What needs to be done: Scan the records below for the line with "#[local] Open Scope string_scope." and the line with "Definition rendered (out". Repeat those two lines and every line between them exactly, and nothing else.
+++
(* ===== verification/TestsMetrics.v ===== *)
(** * The unit tests, run on the model: metrics

    The test of src/metrics.rs and the gauges test of src/join.rs, as booleans
    over the samples the model emits; see [TestsCore].  A recorder keeps one
    value a series, and an assertion on a rendered line is one on its value. *)

From Stdlib Require Import ZArith NArith Lia String Ascii SpecFloat.
From S2P Require Import Prelude Str Json ToyJson RefJson Chain Record Backing Storage StorageSpec Join Upstream Float64 Toml.
From S2P Require Import Subscribe Metrics Serve TestsCore.

#[local] Open Scope string_scope.
#[local] Existing Instances MapStore MapDb RefJson.

#[local] Instance f64_eq_dec : EqDecision f64.
Proof. solve_decision. Defined.

(** ** A recorder *)

(** The value of a series once the samples are recorded: a counter's total, a
    gauge's last setting and what was added since, a histogram's count. *)
Definition record_sample (series : string * Labels) (value : option f64) (s : Sample) : option f64 :=
  if negb (series_eqb series (sample_series s)) then value
  else let now := default f64_zero value in
       Some match s with
            | CounterAdd _ _ n => f64_add now (f64_of_N n)
            | GaugeSet _ _ x => x
            | GaugeAdd _ _ d => f64_add now (f64_of_Z d)
            | HistogramRecord _ _ _ => f64_add now f64_one
            end.

Definition rendered (out : list Sample) (name : string) (labels : Labels) : option f64 :=
  foldl (record_sample (name, labels)) None out.

Definition shows (out : list Sample) (name : string) (labels : Labels) (n : N) : bool :=
  eqs (rendered out name labels) (Some (f64_of_N n)).

Definition present (out : list Sample) (name : string) (labels : Labels) : bool :=
  bool_decide (is_Some (rendered out name labels)).

(** ** src/metrics.rs *)

(** A thousandth of [n]. *)
Definition thousandths (n : N) : f64 := f64_div (f64_of_N n) (f64_of_N 1000).

Definition recorded (start now : f64) : list Sample :=
  let '(guard, opened) := sub_guard_new C NewHeads in
  (process_metadata CARGO_PKG_VERSION "unknown" start
   ++ rpc_call "eth_chainId" "ok" (thousandths 1) ++ rpc_misdirected ++ getlogs_served "range"
   ++ ingest_heights C 100 90 10 ++ block_persisted C Live ++ block_persisted C Backfill
   ++ logs_persisted C Backfill 3 ++ block_rejected P "id_mismatch" ++ last_block_timestamp C 1780000000
   ++ upstream_request C OutcomeOk (thousandths 12) ++ upstream_request C OutcomeEmpty (thousandths 12)
   ++ upstream_request C TooManyRequests (thousandths 12) ++ upstream_first_attempt C false (thousandths 40)
   ++ upstream_retry_after C 7 ++ upstream_connected C now ++ ws_reconnect C ++ ws_idle_timeout C
   ++ opened ++ sub_sent_bytes guard 512 ++ sub_lagged guard 3 ++ sub_guard_drop guard
   ++ ingest_heights P 500 500 0 ++ block_persisted P Backfill)%list.

Definition helpers_render_expected_series : bool :=
  let out := recorded (f64_of_N 1780000000) (f64_of_N 1780000001) in
  let c := on_chain C in let p := on_chain P in let heads := ("kind", "newHeads") in
  all [shows out "neve_build_info" [("version", CARGO_PKG_VERSION); ("commit", "unknown")] 1;
       present out "neve_process_start_time_seconds" [];
       shows out "neve_rpc_requests_total" [("method", "eth_chainId"); ("status", "ok")] 1;
       present out "neve_rpc_request_duration_seconds" [("method", "eth_chainId")];
       shows out "neve_rpc_misdirected_total" [] 1; shows out "neve_getlogs_served_total" [("scan", "range")] 1;
       shows out "neve_ingest_head_height" [c] 100; shows out "neve_ingest_behind_blocks" [c] 10;
       shows out "neve_ingest_blocks_total" [c; ("source", "live")] 1;
       shows out "neve_ingest_blocks_total" [c; ("source", "backfill")] 1;
       shows out "neve_ingest_logs_total" [c; ("source", "backfill")] 3;
       shows out "neve_ingest_last_block_timestamp_seconds" [c] 1780000000;
       shows out "neve_upstream_requests_total" [c; ("outcome", "empty")] 1;
       shows out "neve_upstream_requests_total" [c; ("outcome", "429")] 1;
       shows out "neve_upstream_first_attempt_total" [c; ("outcome", "empty")] 1;
       eqs (rendered out "neve_upstream_prefetch_delay_seconds" [c]) (Some (thousandths 40));
       shows out "neve_upstream_request_duration_seconds" [c] 3;
       present out "neve_upstream_connected_since_seconds" [c];
       shows out "neve_upstream_ws_reconnects_total" [c] 1; shows out "neve_upstream_ws_idle_timeouts_total" [c] 1;
       shows out "neve_upstream_retry_after_seconds" [c] 1;
       shows out "neve_sub_open" [c; heads] 0; shows out "neve_sub_sent_bytes_total" [c; heads] 512;
       shows out "neve_sub_lagged_total" [c; heads] 3;
       shows out "neve_ingest_head_height" [p] 500; shows out "neve_ingest_blocks_total" [p; ("source", "backfill")] 1;
       shows out "neve_ingest_rejected_total" [p; ("reason", "id_mismatch")] 1].

(** ** src/join.rs *)

Definition sample_reports_per_half_levels : bool := passes (
  buf ← buffer 16;
  '(b1, _) ← unwrap (on_block 0 1 (rep 32 Byte.x01) [] JOIN_BLOCK) buf;
  '(b2, _) ← unwrap (on_logs 0 2 LOGS) b1;
  let out := join_gauges as_secs_f64 (st_chain (jb_storage b2)) (sample (jb_max_entries b2) 0 (jb_pending b2)) in
  Some (all [shows out "neve_join_buffer_incomplete" [on_chain C; ("half", "block")] 1;
             shows out "neve_join_buffer_incomplete" [on_chain C; ("half", "log")] 1;
             shows out "neve_join_buffer_capacity" [on_chain C] 16])).

(** ** The suite *)

Definition metrics_suite : list (string * bool) := [
  ("helpers_render_expected_series", helpers_render_expected_series);
  ("sample_reports_per_half_levels", sample_reports_per_half_levels)
].

(** The program's tests of what it exports all pass on the model. *)
Theorem metrics_tests_pass : Forall (fun t => t.2 = true) metrics_suite.
Proof. apply Forall_fold_right. vm_compute. repeat split; reflexivity. Qed.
+++
Task answer:
#[local] Open Scope string_scope.
#[local] Existing Instances MapStore MapDb RefJson.

#[local] Instance f64_eq_dec : EqDecision f64.
Proof. solve_decision. Defined.

(** ** A recorder *)

(** The value of a series once the samples are recorded: a counter's total, a
    gauge's last setting and what was added since, a histogram's count. *)
Definition record_sample (series : string * Labels) (value : option f64) (s : Sample) : option f64 :=
  if negb (series_eqb series (sample_series s)) then value
  else let now := default f64_zero value in
       Some match s with
            | CounterAdd _ _ n => f64_add now (f64_of_N n)
            | GaugeSet _ _ x => x
            | GaugeAdd _ _ d => f64_add now (f64_of_Z d)
            | HistogramRecord _ _ _ => f64_add now f64_one
            end.

Definition rendered (out : list Sample) (name : string) (labels : Labels) : option f64 :=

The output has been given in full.